Porter, now assistant dean at UMass Manning, points out that when it comes to flexibility, the ability to “mis and match” is just the beginning. The general 30-credit MBA program involves 10 courses, seven of which are core and three of which are electives, with dozens of electives to choose from — including some intriguing interdisciplinary choices, particularly those borrowed from the UMass Lowell Master of Fine Arts, with more always under consideration. There are five concentrations — accounting, finance, IT, marketing, international business, managerial leadership — and four more are soon to be added. Porter tells Poets&Quants the school has rolling admission and offers a robust summer schedule and even has classes during the winter, giving students four semesters and “a lot of options” to finish the program in the targeted three years or as little as 22 months.
“Even those who have to take one at a time still move at a pretty good pace,” she says.
‘A GREAT NICHE MARKET OF OFFERING VALUE’
Launched in 2006, the UMass Manning program is currently ranked 47th by U.S. News & World Report. It costs $640 per credit; at 30 credits, that’s $19,200, plus a $200 fee. It’s a low price, especially for the region, and a big reason why classes keep getting bigger: The program now has 565 students, Porter says, including more than 200 new admits since the fall of 2016. Counting the full-time MBA program, UMass Manning has seen a 14% enrollment increase in the last year. To be sure, the school’s 90% acceptance rate has something to do with that.
Speaking of flexibility, there’s also the fact that UMass Manning’s online MBA is asynchronous, with every class recorded. (Even the “office hours” are recorded for students who have scheduling conflicts.) The core consists of Accounting, Finance, Marketing, Management, Management Information Systems, Operations, and finally a capstone. The capstone cannot be finished until the other core courses are completed, Porter says.
Faculty is entirely composed of on-campus teachers, Porter says, 27 of whom are full-time; 22 of those are tenure-track. In admissions, the school accepts either the GMAT or GRE, and will waive either if an applicant has eight or more years of work experience and a 3.0 from an AACSB-accredited school. The student body skews male at 65.5%, and it skews old, too, with an average age of 38.
“We’re definitely in a great niche market of offering value because the cost is low, it’s an accredited program, we have all this curricular flexibility — electives, concentrations, basically four semesters — and it’s a world-class program. With all these things, that makes it a great value,” Porter says.
3 KIDS, 40+ HOUR WORK WEEKS, 1 ONLINE MBA PROGRAM
Jessica Snelling graduated from the UMass Manning online MBA program in early 2017. A manager of finance in the healthcare industry, Snelling went back too school driven by “personal need,” but also by professional reality. “Higher education seems to be the trend in my industry and in order to remain competitive in my profession, obtaining my MBA was a must,” she tells Poets&Quants.

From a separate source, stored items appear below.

(** The load of a record with one message, when the message is
    formatted without a failure. *)
Lemma load_one (m : gmap string value) k it msg f w w1 :
  m !! "sessionId" = Some (VStr k) →
  k ≠ "" →
  db_fault w (db_calls w) = None →
  table w !! k = Some it →
  Item.messages it = Some [msg] →
  format_message isoformat str_of_stored (as_read msg) (count_call w) = (Return f, w1) →
  handle_load_conversation isoformat str_of str_of_stored (VDict m) w
  = match Formatted.dumps f with
    | Return j => (Return (reply 200 (VDict {[ "messages" := VList [j] ]})), w1)
    | Raise e =>
        (Return (reply 500 (VDict {[ "error" := VStr (exn_str e) ]})),
         write_line ("❌ Error loading conversation: " ++ exn_str e) w1)
    end.
Proof.
  intros Hsession Hne Hfault Hk Hmessages Hformat.
  rewrite (load_found m k it w Hsession Hne Hfault Hk), Hmessages.
  unfold try_except. simpl.
  erewrite (bind_run (format_message _ _ _ ≫= _))
    by (erewrite bind_run by exact Hformat; reflexivity).
  unfold mbind at 1, M_bind at 1, lift. rewrite mapM_cons. simpl.
  by destruct (Formatted.dumps f).
Qed.
End StoreRuns.

(** X15: save and load round trip: after the first save of a session,
    a load of it returns 200 with exactly the two messages, the user's
    and the assistant's, with their contents; their times come back as
    [Decimal]s and are returned as what [str] makes of them, not as
    dates. *)
Theorem save_then_load
    (isoformat : Q → outcome string) (str_of : value → string)
    (str_of_stored : stored → string)
    (k user_message bot_response : string) (m : gmap string value)
    (w w' : ChatProxy.world) :
  k ≠ "" →
  ChatProxy.table w !! k = None →
  ChatProxy.save_message_to_db (VStr k) user_message bot_response w = (Return tt, w') →
  ChatProxy.db_fault w' (ChatProxy.db_calls w') = None →
  m !! "sessionId" = Some (VStr k) →
  ∃ t r,
    int_of_float (float_mul (float_of_Q (ChatProxy.clock w (ChatProxy.ticks w)))
                    (binary64 1000 0)) = Return t ∧
    (ChatProxy.handle_load_conversation isoformat str_of str_of_stored (VDict m) w').1
    = Return r ∧
    statusCode r = 200 ∧
    body r = VDict {[ "messages" :=
      VList [VDict {[ "role" := VStr "user"; "content" := VStr user_message;
                      "timestamp" := VStr (str_of_stored (SDecimal t)) ]};
             VDict {[ "role" := VStr "assistant"; "content" := VStr bot_response;
                      "timestamp" := VStr (str_of_stored (SDecimal (t + 1))) ]}] ]}.
Proof.
  intros Hne Hk Hsave Hfault Hsession.
  apply save_Return in Hsave as (k0 & t & [= <-] & Hms & Ht). rewrite Hk in Ht. simpl in Ht.
  exists t. eexists. split; [exact Hms|].
  erewrite (load_found isoformat str_of str_of_stored m k _ w' Hsession Hne Hfault)
    by (by rewrite Ht, lookup_insert_eq).
  cbn [ChatProxy.Item.messages default from_option id fmap list_fmap].
  unfold try_except. cbn [ChatProxy.format_messages].
  erewrite bind_run; [|by erewrite bind_run by apply format_message_saved;
                          erewrite bind_run by
                            (by erewrite bind_run by apply format_message_saved)].
  done.
Qed.

Lemma save_then_load_witness :
  let w := Samples.world_with ∅ Samples.november [] in
  let w' := (ChatProxy.save_message_to_db (VStr "s1") "Price of IBM" "It closed at 101." w).2 in
  let m : gmap string value := {[ "action" := VStr "load"; "sessionId" := VStr "s1" ]} in
  let str_of_stored := λ v : stored,
    match v with
    | SDecimal 1700000000123 => "1700000000123"
    | SDecimal 1700000000124 => "1700000000124"
    | _ => "?"
    end in
  ∃ t r,
    int_of_float (float_mul (float_of_Q (7130316800515899 # 4194304)) (binary64 1000 0))
    = Return t ∧
    (ChatProxy.handle_load_conversation (λ _, Return "1970-01-01T00:00:00") (λ _, "")
       str_of_stored (VDict m) w').1
    = Return r ∧
    statusCode r = 200 ∧
    body r = VDict {[ "messages" :=
      VList [VDict {[ "role" := VStr "user"; "content" := VStr "Price of IBM";
                      "timestamp" := VStr (str_of_stored (SDecimal t)) ]};
             VDict {[ "role" := VStr "assistant"; "content" := VStr "It closed at 101.";
                      "timestamp" := VStr (str_of_stored (SDecimal (t + 1))) ]}] ]}.
Proof.
  exact (save_then_load (λ _, Return "1970-01-01T00:00:00") (λ _, "") _ "s1"
           "Price of IBM" "It closed at 101."
           {[ "action" := VStr "load"; "sessionId" := VStr "s1" ]}
           (Samples.world_with ∅ Samples.november []) _
           ltac:(done) eq_refl eq_refl eq_refl eq_refl).
Defined.

(** X16: a load or a delete whose sessionId is missing or falsy (null,
    the empty string, 0) gets 400 "sessionId required" before the store
    is called. *)
Theorem missing_sessionId_is_400
    (isoformat : Q → outcome string) (str_of : value → string)
    (str_of_stored : stored → string)
    (m : gmap string value) (w : ChatProxy.world) :
  (m !! "sessionId" = None ∨ ∃ v, m !! "sessionId" = Some v ∧ truthy v = false) →
  ChatProxy.handle_load_conversation isoformat str_of str_of_stored (VDict m) w
  = (Return (ChatProxy.reply 400 (VDict {[ "error" := VStr "sessionId required" ]})),
     ChatProxy.write_line "❌ No sessionId provided" w) ∧
  ChatProxy.handle_delete_conversation (VDict m) w
  = (Return (ChatProxy.reply 400 (VDict {[ "error" := VStr "sessionId required" ]})), w).
Proof.
  intros Hsession.
  assert (truthy (from_option id VNone (m !! "sessionId")) = false) as Hfalsy.
  { by destruct Hsession as [->|(v & -> & ?)]. }
  unfold ChatProxy.handle_load_conversation, ChatProxy.handle_delete_conversation,
    try_except.
  split; (erewrite bind_run; [|reflexivity]); simpl; by rewrite Hfalsy.
Qed.

Lemma missing_sessionId_is_400_witness :
  let m : gmap string value := {[ "action" := VStr "delete"; "sessionId" := VStr "" ]} in
  let w := Samples.world_with {[ "s1" := Samples.started 5000 ]} Samples.seconds [] in
  ChatProxy.handle_load_conversation (λ _, Return "") (λ _, "") (λ _, "") (VDict m) w
  = (Return (ChatProxy.reply 400 (VDict {[ "error" := VStr "sessionId required" ]})),
     ChatProxy.write_line "❌ No sessionId provided" w) ∧
  ChatProxy.handle_delete_conversation (VDict m) w
  = (Return (ChatProxy.reply 400 (VDict {[ "error" := VStr "sessionId required" ]})), w).
Proof.
  apply (missing_sessionId_is_400 (λ _, Return "") (λ _, "") (λ _, "")
           {[ "action" := VStr "delete"; "sessionId" := VStr "" ]}).
  right. by eexists.
Defined.

(** X17: a delete that the store answers returns 200 and removes the
    record of the session, whether there was one or not; every other
    record is untouched. *)
Theorem delete_removes_record
    (m : gmap string value) (k : string) (w : ChatProxy.world) :
  m !! "sessionId" = Some (VStr k) →
  k ≠ "" →
  ChatProxy.db_fault w (ChatProxy.db_calls w) = None →
  let run := ChatProxy.handle_delete_conversation (VDict m) w in
  run.1 = Return (ChatProxy.reply 200 (VDict {[ "success" := VBool true ]})) ∧
  ChatProxy.table run.2 !! k = None ∧
  (∀ k', k' ≠ k → ChatProxy.table run.2 !! k' = ChatProxy.table w !! k') ∧
  ChatProxy.stdout run.2 = ChatProxy.stdout w.
Proof.
  intros Hsession Hne Hfault run. subst run.
  unfold ChatProxy.handle_delete_conversation, try_except.
  erewrite bind_run; [|reflexivity]. simpl. rewrite Hsession. simpl.
  destruct (String.eqb_spec k "") as [|_]; [done|]. simpl.
  unfold ChatProxy.delete_item. run_M. rewrite Hfault. simpl.
  split; [done|]. split; [apply lookup_delete_eq|]. split; [|done].
  intros k' Hk'. by apply lookup_delete_ne.
Qed.

Lemma delete_removes_record_witness :
  let m : gmap string value := {[ "action" := VStr "delete"; "sessionId" := VStr "s1" ]} in
  let w := Samples.world_with {[ "s1" := Samples.started 5000; "s2" := Samples.titled "Kept" ]}
             Samples.seconds [] in
  let run := ChatProxy.handle_delete_conversation (VDict m) w in
  run.1 = Return (ChatProxy.reply 200 (VDict {[ "success" := VBool true ]})) ∧
  ChatProxy.table run.2 !! "s1" = None ∧
  (∀ k', k' ≠ "s1" → ChatProxy.table run.2 !! k' = ChatProxy.table w !! k') ∧
  ChatProxy.stdout run.2 = [].
Proof.
  exact (delete_removes_record
           {[ "action" := VStr "delete"; "sessionId" := VStr "s1" ]} "s1"
           (Samples.world_with
              {[ "s1" := Samples.started 5000; "s2" := Samples.titled "Kept" ]}
              Samples.seconds [])
           eq_refl ltac:(done) eq_refl).
Defined.

(** X18: after a delete, a load of the session returns 200 with an empty
    list of messages, as for a session that never was. *)
Theorem delete_then_load
    (isoformat : Q → outcome string) (str_of : value → string)
    (str_of_stored : stored → string)
    (m : gmap string value) (k : string) (w : ChatProxy.world) :
  m !! "sessionId" = Some (VStr k) →
  k ≠ "" →
  ChatProxy.db_fault w (ChatProxy.db_calls w) = None →
  ChatProxy.db_fault w (S (ChatProxy.db_calls w)) = None →
  let w' := (ChatProxy.handle_delete_conversation (VDict m) w).2 in
  (ChatProxy.handle_load_conversation isoformat str_of str_of_stored (VDict m) w').1
  = Return (ChatProxy.reply 200 (VDict {[ "messages" := VList [] ]})).
Proof.
  intros Hsession Hne Hf1 Hf2 w'.
  assert (w' = ChatProxy.set_table (delete k) (ChatProxy.count_call w)) as ->.
  { subst w'. unfold ChatProxy.handle_delete_conversation, try_except.
    erewrite bind_run; [|reflexivity]. simpl. rewrite Hsession. simpl.
    destruct (String.eqb_spec k "") as [|_]; [done|]. simpl.
    unfold ChatProxy.delete_item. run_M. by rewrite Hf1. }
  unfold ChatProxy.handle_load_conversation, try_except.
  erewrite bind_run; [|reflexivity]. simpl. rewrite Hsession. simpl.
  destruct (String.eqb_spec k "") as [|_]; [done|]. simpl.
  erewrite bind_run; [|by apply get_item_run].
  simpl. by rewrite lookup_delete_eq.
Qed.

Snelling researched and compared schools for more than six months before applying to UMass, a process that included compiling Excel comparisons of each including total credits, schools utilizing career experience as an exception to the GMAT, and overall cost for the program. Once she’d made her choice, she found the Manning program “challenging but attainable” — a good fit for someone working more than 40 hours per week and raising three children.
“It was a tremendous workload and one that allowed me to sleep around 10-15 hours per week during some course periods,” Snelling says. She graduated in 18 months by taking two classes at a time “during a few occasions.” Still in the healthcare industry, her MBA led to a promotion and a large bump in pay, “as well as the opportunity for continued professional growth.”